As data-driven marketers, we can actually prove ROMI — the trick is having systems in place to actually do this. Proving ROMI doesn't just happen; the process put in place for tracking and showing ROMI needs to be well understood, agreed upon and diligently executed within leadership, marketing and sales.
At Mojo, we use a dashboard that we've named the "Results Runway" to track ROMI. Simply put, the Results Runway measures forecasted results to actual results from website visitations to customers over a 12-month period. Here's an image of everything that we're actually tracking on a monthly basis:
Are we measuring too much? Why not just track visits, leads and customers? The biggest reason is because if we were only reviewing and measuring those metrics, there would be really no way to get any meaningful information for identifying potential issues or areas of opportunities. Wouldn't you want to know what your close rate was on proposals to customers versus just seeing how many leads turned into customers? If the close rate was low, why is that? Is the proposal strong enough? Or is the definition of a Marketing Qualified Lead (MQL) strong enough?
When a new client comes aboard to Mojo, we initially create the forecasted numbers based on best guesses. During the first year, we're documenting the actual numbers and initiating conversations surrounding how to strengthen those numbers. Going into the second year of our engagements, our forecasted numbers should then be much closer to reality. We should then better be able to put in stretch goals for both Marketing and Sales.

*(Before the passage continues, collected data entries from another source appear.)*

(** X2: below a capacity of 8 the headers cannot be cut out. *)
Theorem newVoicePacketFrom_short_slice (b : slice) (fuel : nat) :
  (cap b < 8)%nat ->
  newVoicePacketFrom fuel b =
    Panicked (SliceBoundsOutOfRange
                (if (cap b <? 2)%nat then 2
                 else if (cap b <? 4)%nat then 4
                 else if (cap b <? 6)%nat then 6 else 8)
                (cap b)).
Proof.
  intros H. unfold newVoicePacketFrom. rewrite loopEntry_short by assumption.
  reflexivity.
Qed.

Lemma entry_length_nonneg (b : slice) :
  0 <= 256 * byteAt b 4 + byteAt b 5.
Proof. pose proof (byteAt_range b 4). pose proof (byteAt_range b 5). lia. Qed.

Lemma newVoicePacketFrom_long (b : slice) (fuel : nat) :
  18 <= Z.of_nat (len b) -> newVoicePacketFrom fuel b = OutOfFuel.
Proof.
  intros H. pose proof (len_le_cap b).
  unfold newVoicePacketFrom. rewrite loopEntry_value by lia. cbn [bind].
  rewrite frequenciesLoop_spins; [reflexivity| fields; lia | fields; lia |].
  fields. apply entry_length_nonneg.
Qed.

Lemma newVoicePacketFrom_panics (b : slice) (fuel : nat) :
  Z.of_nat (len b) < 18 -> exists e, newVoicePacketFrom (S fuel) b = Panicked e.
Proof.
  intros H. destruct (Z.lt_ge_cases (Z.of_nat (cap b)) 8) as [Hc|Hc].
  - unfold newVoicePacketFrom. rewrite loopEntry_short by lia. cbn [bind]. eauto.
  - unfold newVoicePacketFrom. rewrite loopEntry_value by lia. cbn [bind].
    match goal with
    | |- context [frequenciesLoop (S fuel) b ?o _ ?p] =>
        destruct (frequenciesLoop_panics b o fuel p) as [e He]
    end; [fields; lia | fields; lia | fields; apply entry_length_nonneg |].
    exists e. rewrite He. reflexivity.
Qed.

(** X3: no call of [newVoicePacketFrom] returns a packet, whatever the
    slice.  What a call comes to depends on the length of the slice alone:
    from 18 bytes on it stays in the loop, below it panics. *)
Theorem newVoicePacketFrom_by_size (b : slice) (fuel : nat) :
  (forall q, newVoicePacketFrom fuel b <> Returned q) /\
  (newVoicePacketFrom (S fuel) b = OutOfFuel <-> 18 <= Z.of_nat (len b)) /\
  ((exists e, newVoicePacketFrom (S fuel) b = Panicked e)
     <-> Z.of_nat (len b) < 18).
Proof.
  split; [|split].
  - intros q. destruct (Z.lt_ge_cases (Z.of_nat (len b)) 18) as [H|H].
    + destruct fuel as [|n].
      * destruct (Z.lt_ge_cases (Z.of_nat (cap b)) 8) as [Hc|Hc].
        -- unfold newVoicePacketFrom. rewrite loopEntry_short by lia. discriminate.
        -- unfold newVoicePacketFrom. rewrite loopEntry_value by lia.
           cbn [bind frequenciesLoop].
           rewrite loopCondition_stuck; [discriminate|].
           fields. apply entry_length_nonneg.
      * destruct (newVoicePacketFrom_panics b n H) as [e ->]. discriminate.
    + rewrite newVoicePacketFrom_long by assumption. discriminate.
  - split.
    + intros E. destruct (Z.lt_ge_cases (Z.of_nat (len b)) 18) as [H|H]; [|exact H].
      destruct (newVoicePacketFrom_panics b fuel H) as [e He]. congruence.
    + intros H. now apply newVoicePacketFrom_long.
  - split.
    + intros [e E]. destruct (Z.lt_ge_cases (Z.of_nat (len b)) 18) as [H|H];
        [exact H|].
      rewrite newVoicePacketFrom_long in E by assumption. discriminate.
    + intros H. now apply newVoicePacketFrom_panics.
Qed.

Here's a detailed look at everything we're measuring here and why:
What are we expecting in terms of a percent increase in driving website visitors through our brand building activities (blogging, SEO, social media, media outreach, email)? This really ranges based on multiple factors stemming from the current online presence of the client and how many resources are available to us right from the start. Starting with no contact lists, no social following and no created content to leverage will take longer to increase visitations versus a client with more "fuel in the tank."
How many of those website visitors are filling out a form field on our clients website? This is a critical number; if the conversions are lower than we expect, it begs the question: why? Using a variety of tools, we then dive into what's working and what's not. Are CTAs being clicked on? If so, are the landing pages converting? What is the behavior when a visitor is on page? Our team utilizes a slew of great tools designed to give us the insight we need to make suggestions to "optimize" our efforts.
Lead-to-Marketing Qualified Lead Conversion (MQL)
How many of those leads become MQLs? Before we dive into this, I'd like to discuss MQLs. What the heck is really an MQL? For us, an MQL is whatever is defined and agreed upon between Mojo and the client with total buy-in from the sales team. This is wildly different for every client. The trick is define this early in the engagement and align it with what is asked as a lead becomes more engaged in our brand (aka progressive profiling). As marketers, are we really asking the important questions needed to define someone as an MQL?
Once we define it, we measure it. Why? Are we doing a good enough job at nurturing our leads, building a relationship with them and providing relevant enough information that they are willing to give us more information in return? At Mojo, when a lead becomes an MQL, they are passed on to the sales team.
MQL-to-Sales Qualified Lead Conversion (SQL)
How many of those leads that we consider marketing qualified actually turn out to be sales qualified? Again, the definition of an SQL will be unique to each customer. Why do we measure this? An example is if we notice a high conversion rate from MQL to SQL we can feel good that we're qualifying leads well. If it's low, maybe we need to tighten up the definition of an MQL and figure out ways to better qualify those leads. After all, a salesperson's time is valuable and we want to provide high quality leads with a higher propensity to close.
SQL-to-Opportunities Conversion Rate
At Mojo, we define "Opportunity" as an actual revenue opportunity — something that the SQL can say "yes" to, such as a proposal of some sort. So, how many SQLs make it to Opportunities? Hopefully a lot, but what if not many do? This would then beg the question of what is happening in the sales process between the salesperson and the SQL? Could something be improved? That's likely to be the case. Oh, and you might be thinking: could marketing support sales during this phase? The answer is likely yes!
Opportunities-to-Customer Conversion Rate
Phew, we've made it. Finally, the last step to measure in order to track ROI! And, just like the other stages, we're asking: how can we improve the conversion rate here? Is pricing too high? Too low? Is the proposal or service offering not strong enough? Without measuring, how would we know where the improvement areas are?
It's important to stress that this truly does take a committed effort for marketing and sales. If sales is not engaged and isn't providing the MQL-to-SQL, SQL-to-Opportunity and Opportunity-to-Customer information, there's no way for us to get it — and no way to measure ROMI. Even if there's a full integration of the marketing platform to the sales CRM, if it's not being used properly, it doesn't work.
Numbers are nothing to shy away from. Are we a smart team that makes the best decisions possible given what we know? Yep. Do we knock results out of the park each and every time with our marketing efforts? Ah, no. The trick is to learn and get smarter by measuring realty versus living in a fantasy. As Mike Rose, Mojo CEO, often says, "One day the data we provide our clients will be as valuable or more valuable than the results we deliver." A strong statement, but I tend to agree!